There also are physical symptoms that may point to addiction:

  • Carpal tunnel syndrome
  • Sleep disturbances
  • Backaches or neck aches
  • Headaches
  • Dry eyes
  • Failure to eat regularly or neglecting personal hygiene

Also, some children/teens are more prone to addiction. Some of the characteristics are:

What do you do when a lot of these signs are showing or about to show in your child/teen?
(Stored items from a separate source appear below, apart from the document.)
(** * The serial protocol layer of lib/device.py

    A shallow embedding of [SerialProtocol] and its two listener classes,
    of the requests of [SerialDevice] and of the paged menu of main.py.
    Python objects live in stores indexed by identity (listeners, payload
    dictionaries); every coroutine is a function of the protocol state and
    of an explicit description of what the event loop did at each of its
    suspension points. *)

From Stdlib Require Import ZArith Ascii String List Bool Lia.
From Stdlib Require Import DecimalString DecimalZ DecimalPos DecimalFacts.
From Stdlib.Strings Require Byte.
From stdpp Require Import base option list strings gmap fin_maps fin_sets.

Set Warnings "-register-all,-clear-no-such-hyp".

Open Scope string_scope.
Open Scope list_scope.

(** * The model *)

(** ** Values *)

(** What [json.load] can return and [json.dumps] can print (floats are left
    out of the model). A Python [dict] keeps its insertion order. *)
Inductive json : Type :=
| JNull
| JBool (b : bool)
| JInt (n : Z)
| JStr (t : string)
| JList (xs : list json)
| JDict (kvs : list (string * json)).

Definition dict : Type := list (string * json).

(** [d[k]]; [None] stands for [KeyError]. *)
Fixpoint dict_get (k : string) (d : dict) : option json :=
  match d with
  | [] => None
  | (k', x) :: d' => if String.eqb k k' then Some x else dict_get k d'
  end.

(** [d[k] = x]: an existing key keeps its place, a new one goes last. *)
Fixpoint dict_set (k : string) (x : json) (d : dict) : dict :=
  match d with
  | [] => [(k, x)]
  | (k', y) :: d' =>
      if String.eqb k k' then (k', x) :: d' else (k', y) :: dict_set k x d'
  end.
  1. Start by letting him know you’re concerned about the amount of time he spends gaming.
  2. Visit video game addiction facts and let him read the symptoms. Also visit video game addiction quiz for gamers and have him do the addiction quiz. Parents do the video game addiction quiz for parents.
  3. Do not be judgmental.
  4. If he is still with you (listening, discussing, doing the quiz), than discuss the following consequences:
  • Grow distant from friends and family
  • Homework not done
  • School grades are slipping
  • Neglect personal hygiene
  • Use it as self-medication. A way to avoid uncomfortable feelings or situations
  • Depression – do the depression test at psychcentral
  • Unable to control impulses
  • Anger outbursts and impatience.
  1. Even if you don’t think your child/teen is addicted, the quizzes are a good way to start some dialogue and get them thinking about how they’re spending their time.
  2. You need to set strict limits and monitor usage. That means the computer or game systems need to be out in the living room or wherever there are other family members present.
  3. Get professional counselling and/or life-coaching.

What other activities can you put in place of video games that can keep your child/teen interested and occupied?

Children or teens that play four to five hours per day have little time for socializing, doing homework, or playing sports. Kicking the habit is hard, too. Video game and computer addicts can’t just avoid computers. They need to use them for homework and communication with friends.

Most important, you should help your child/teen find alternatives to video games. Try to get them to participate in sports, join the school band or an after school club, or just play outside with the neighbours. Don’t be afraid of the words, “I’m bored”. The truth is, if they get bored enough, they’ll find something to do. You can always offer to give them some extra chores.